GIVEN DATA

(** The step of an active track, once its start check is done. *)
Lemma active_step_with_endTime t x b (o : registry) tid obj :
  (let a1 := with_endTime x b in
   if isActive a1 then
     let el := t - startTime a1 in
     let progress := JS.Math_min (el / duration a1) 1 in
     (end_of_cycle (set_timing a1 (repeatCount a1) (isActive a1) (hasStarted a1) el) progress,
      <[tid := apply_anim obj a1 progress]> o)
   else (a1, o)) =
  (with_endTime x (fst (if isActive b then
     let el := t - startTime b in
     let progress := JS.Math_min (el / duration b) 1 in
     (end_of_cycle (set_timing b (repeatCount b) (isActive b) (hasStarted b) el) progress,
      <[tid := apply_anim obj b progress]> o)
   else (b, o))),
   snd (if isActive b then
     let el := t - startTime b in
     let progress := JS.Math_min (el / duration b) 1 in
     (end_of_cycle (set_timing b (repeatCount b) (isActive b) (hasStarted b) el) progress,
      <[tid := apply_anim obj b progress]> o)
   else (b, o))).
Proof.
  cbv zeta. cbn [isActive repeatCount hasStarted startTime duration with_endTime].
  destruct (isActive b); [|reflexivity]. cbn [fst snd].
  rewrite set_timing_with_endTime, end_of_cycle_with_endTime. reflexivity.
Qed.

Lemma update_anim_with_endTime t x a o :
  update_anim t (with_endTime x a) o =
  (with_endTime x (fst (update_anim t a o)), snd (update_anim t a o)).
Proof.
  unfold update_anim. cbn [targetId hasStarted startTime with_endTime].
  destruct (o !! targetId a) as [obj|]; [|reflexivity].
  destruct (negb (hasStarted a) && (startTime a <=? t)).
  - exact (active_step_with_endTime t x (set_started a (getPropertyValue obj (attributeName a)))
             o (targetId a) obj).
  - exact (active_step_with_endTime t x a o (targetId a) obj).
Qed.

Lemma update_all_with_endTime t x m o :
  update_all t (map (fun ka => (ka.1, with_endTime x ka.2)) m) o =
  (map (fun ka => (ka.1, with_endTime x ka.2)) (fst (update_all t m o)), snd (update_all t m o)).
Proof.
  revert o; induction m as [|[k a] m IH]; intros o; [reflexivity|].
  cbn [map update_all fst snd]. rewrite update_anim_with_endTime.
  destruct (update_anim t a o) as [a' o1]. cbn [fst snd].
  rewrite IH. destruct (update_all t m o1) as [m' o2]. reflexivity.
Qed.

Lemma pos_div_zero x : (0 <? x) = true -> x / 0 = infinity.
Proof.
  intros H. apply FloatAxioms.Prim2SF_inj.
  rewrite FloatAxioms.ltb_spec, FloatFacts.Prim2SF_zero in H.
  rewrite FloatAxioms.div_spec, FloatFacts.Prim2SF_zero, FloatFacts.Prim2SF_infinity.
  destruct (Prim2SF x) as [s|s| |s m e]; unfold SFltb in H; simpl in H;
  try discriminate; destruct s; try discriminate; reflexivity.
Qed.

End MoreFacts2.

(** X7: a track that is not active and has either finished or not reached
    its begin time (a begin time that parses to NaN is never reached) is
    skipped by [update]: it stays as it is and the other tracks write what
    they would write without it. *)
Theorem idle_track_skipped (e : engine) (objects : registry) (d : float)
    (l1 l2 : list (string * anim)) (k : string) (a : anim) :
  activeAnimations e = l1 ++ (k, a) :: l2 ->
  isActive a = false ->
  hasStarted a = true \/ (startTime a <=? clock_time e + d) = false ->
  exists l1' l2',
    activeAnimations (fst (update d e objects)) = l1' ++ (k, a) :: l2' /\
    update d {| clock_time := clock_time e; clock_delta := clock_delta e;
                activeAnimations := l1 ++ l2 |} objects
    = ({| clock_time := clock_time e + d; clock_delta := d;
          activeAnimations := l1' ++ l2' |}, snd (update d e objects)).
Proof.
  intros Hm Hact Hw. apply MoreFacts2.inert_track_skip with (1 := Hm).
  intros o. unfold update_anim.
  destruct (o !! targetId a); [|reflexivity].
  assert (Ha1 : negb (hasStarted a) && (startTime a <=? clock_time e + d) = false).
  { destruct Hw as [H|H]; rewrite H; [reflexivity|apply andb_false_r]. }
  rewrite Ha1, Hact. reflexivity.
Qed.

Lemma idle_track_skipped_witness :
  let late := {| ad_attributeName := "x"; ad_from := Some "0"; ad_to := Some "8";
                 ad_dur := "1s"; ad_begin := "5s"; ad_end := None; ad_repeatCount := "1";
                 ad_fill := "freeze"; ad_values := None; ad_keyTimes := None |} in
  let e := registerAnimation init "n" late in
  exists l1' l2',
    activeAnimations (fst (update 1 e n_scene)) =
      l1' ++ ("n-x"%string, fresh_anim "n" late) :: l2' /\
    update 1 {| clock_time := clock_time e; clock_delta := clock_delta e;
                activeAnimations := [] ++ [] |} n_scene
    = ({| clock_time := clock_time e + 1; clock_delta := 1;
          activeAnimations := l1' ++ l2' |}, snd (update 1 e n_scene)).
Proof.
  intros late e.
  apply (idle_track_skipped e n_scene 1 [] [] "n-x" (fresh_anim "n" late)).
  - reflexivity.
  - reflexivity.
  - right. vm_compute. reflexivity.
Defined.

(** X8: the [end] attribute has no effect: replacing the [endTime] of every
    track by any value changes neither what [update] writes nor any other
    field of the tracks it returns. *)
Theorem update_ignores_endTime (x : option float) (d : float) (e : engine) (objects : registry) :
  update d (Views.with_endTimes x e) objects =
  (Views.with_endTimes x (fst (update d e objects)), snd (update d e objects)).
Proof.
  unfold update, Views.with_endTimes. cbn [clock_time activeAnimations].
  rewrite MoreFacts2.update_all_with_endTime.
  destruct (update_all _ _ _) as [m' o']. reflexivity.
Qed.

(** X9: with a zero duration ([dur="0s"]) a track's progress is 1 at every
    clock time after its begin time, so it completes a cycle on its first
    frame; at exactly its begin time the progress is NaN (0 / 0). *)
Theorem zero_duration_progress (time : float) (a : anim) :
  duration a = 0 ->
  ((0 <? time - startTime a) = true -> progress_at time a = 1) /\
  (time - startTime a = 0 -> is_nan (progress_at time a) = true).
Proof.
  intros Hd. unfold progress_at. rewrite Hd. split.
  - intros Hp. rewrite (MoreFacts2.pos_div_zero _ Hp). reflexivity.
  - intros H0. rewrite H0. reflexivity.
Qed.

Lemma zero_duration_progress_witness :
  let a := fresh_anim "n" (ramp "1" "0s") in
  ((0 <? 2 - startTime a) = true -> progress_at 2 a = 1) /\
  (2 - startTime a = 0 -> is_nan (progress_at 2 a) = true).
Proof.
  apply zero_duration_progress. vm_compute. reflexivity.
Defined.

(** X10: a simple-mode track without [from] (a [<set>] element, or an
    [<animate>] with only [to]) sets the animated property to the empty
    array, whatever the progress. *)
Theorem no_from_writes_empty (obj : node) (a : anim) (progress : float) :
  (values a = None \/ keyTimes a = None) -> from a = None ->
  apply_anim obj a progress = <[attributeName a := []]> obj.
Proof.
  intros Hm Hf. unfold apply_anim.
  assert (Hs : applySimpleAnimation obj a progress = <[attributeName a := []]> obj).
  { unfold applySimpleAnimation, setPropertyValue, simple_value. rewrite Hf. reflexivity. }
  destruct Hm as [H|H]; rewrite H; [exact Hs|].
  destruct (values a); exact Hs.
Qed.

Lemma no_from_writes_empty_witness :
  apply_anim (<["x" := [1]]> ∅) (fresh_anim "n" (data "x" None (Some "5") "1s" "1" None None))
    (ParseFloat.parseFloat "0.5")
  = <["x" := []]> (<["x" := [1]]> ∅).
Proof.
  apply no_from_writes_empty; [left|]; reflexivity.
Defined.

Module ParserFacts.
Import ParseFloat Parser.
Local Open Scope string_scope.

(** A plain object filled with [obj[key] = value] in list order holds, for
    each key but [__proto__], the value of the last pair with that key. *)
Lemma fold_obj_set_lookup {A B} (g : string * B -> A) (l : list (string * B))
    (m0 : gmap string A) (name : string) :
  fold_left (fun m nv => obj_set m nv.1 (g nv)) l m0 !! name =
  if String.eqb name "__proto__" then m0 !! name
  else match List.find (fun nv => String.eqb nv.1 name) (rev l) with
       | Some nv => Some (g nv)
       | None => m0 !! name
       end.
Proof.
  induction l as [|x l IH] using rev_ind.
  - simpl. destruct (String.eqb name "__proto__"); reflexivity.
  - rewrite fold_left_app, rev_app_distr. cbn [fold_left rev app List.find].
    unfold obj_set at 1.
    destruct (String.eqb name "__proto__") eqn:Hp.
    + apply String.eqb_eq in Hp. subst name.
      destruct (String.eqb x.1 "__proto__") eqn:Hx; [exact IH|].
      rewrite lookup_insert_ne; [exact IH|].
      intros He. rewrite He, String.eqb_refl in Hx. discriminate.
    + destruct (String.eqb x.1 "__proto__") eqn:Hx.
      * apply String.eqb_eq in Hx.
        destruct (String.eqb x.1 name) eqn:Hn.
        -- apply String.eqb_eq in Hn. rewrite <- Hn, Hx in Hp. discriminate.
        -- exact IH.
      * destruct (String.eqb x.1 name) eqn:Hn.
        -- apply String.eqb_eq in Hn. rewrite Hn, lookup_insert_eq. reflexivity.
        -- rewrite lookup_insert_ne; [exact IH|].
           intros He. rewrite He, String.eqb_refl in Hn. discriminate.
Qed.

Lemma find_key {B} (l : list (string * B)) name nv :
  List.find (fun nv => String.eqb nv.1 name) l = Some nv -> nv.1 = name.
Proof.
  intros H. apply find_some in H. apply String.eqb_eq. exact (proj2 H).
Qed.

Lemma parseAttributes_lookup_last (attributes : list (string * string)) (name : string) :
  parseAttributes attributes !! name =
  if String.eqb name "__proto__" then None
  else option_map (fun nv => parseAttribute name nv.2)
         (List.find (fun nv => String.eqb nv.1 name) (rev attributes)).
Proof.
  unfold parseAttributes.
  rewrite (fold_obj_set_lookup (fun nv => parseAttribute nv.1 nv.2)).
  destruct (String.eqb name "__proto__"); [reflexivity|].
  destruct (List.find _ (rev attributes)) as [nv|] eqn:E; [|reflexivity].
  apply find_key in E. simpl. rewrite E. reflexivity.
Qed.

Lemma parseAnimations_loop_spec id l acc tr :
  parseAnimations_loop id l acc tr =
  ((acc ++ map parseAnimation l)%list, (tr ++ map (fun c => (id, parseAnimation c)) l)%list).
Proof.
  revert acc tr; induction l as [|c l IH]; intros acc tr; simpl.
  - rewrite !app_nil_r. reflexivity.
  - rewrite IH, <- !app_assoc. reflexivity.
Qed.

End ParserFacts.

Import Parser.

(** X11: [parseAttributes] stores each attribute under its name, converted by
    name (position/rotation/scale to arrays of numbers, the numeric names to
    a number, castShadow/receiveShadow/bevelEnabled to [value === 'true'],
    any other to the string); an attribute named [__proto__] is never stored,
    and for a repeated name the last one counts. *)
Theorem parseAttributes_lookup (attributes : list (string * string)) (name : string) :
  parseAttributes attributes !! name =
  if String.eqb name "__proto__" then None
  else option_map (fun nv => parseAttribute name nv.2)
         (List.find (fun nv => String.eqb nv.1 name) (rev attributes)).
Proof. apply ParserFacts.parseAttributes_lookup_last. Qed.

(** X12: [parseMetadata] returns an empty object when there is no metadata
    element, and otherwise maps each tag name (but [__proto__]) to the text of
    the last descendant with that tag name. *)
Theorem parseMetadata_last_wins (metadata : option (list (string * string))) (tag : string) :
  parseMetadata metadata !! tag =
  match metadata with
  | None => None
  | Some els =>
      if String.eqb tag "__proto__" then None
      else option_map snd (List.find (fun te => String.eqb te.1 tag) (rev els))
  end.
Proof.
  destruct metadata as [els|]; [|reflexivity].
  unfold parseMetadata. rewrite (ParserFacts.fold_obj_set_lookup snd).
  destruct (String.eqb tag "__proto__"); [reflexivity|].
  destruct (List.find _ (rev els)); reflexivity.
Qed.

ABOUT THIS TASK
Using the material above, please count the lines in which the word "returns" occurs and give the number with nothing added.

COMPLETED EXERCISE
2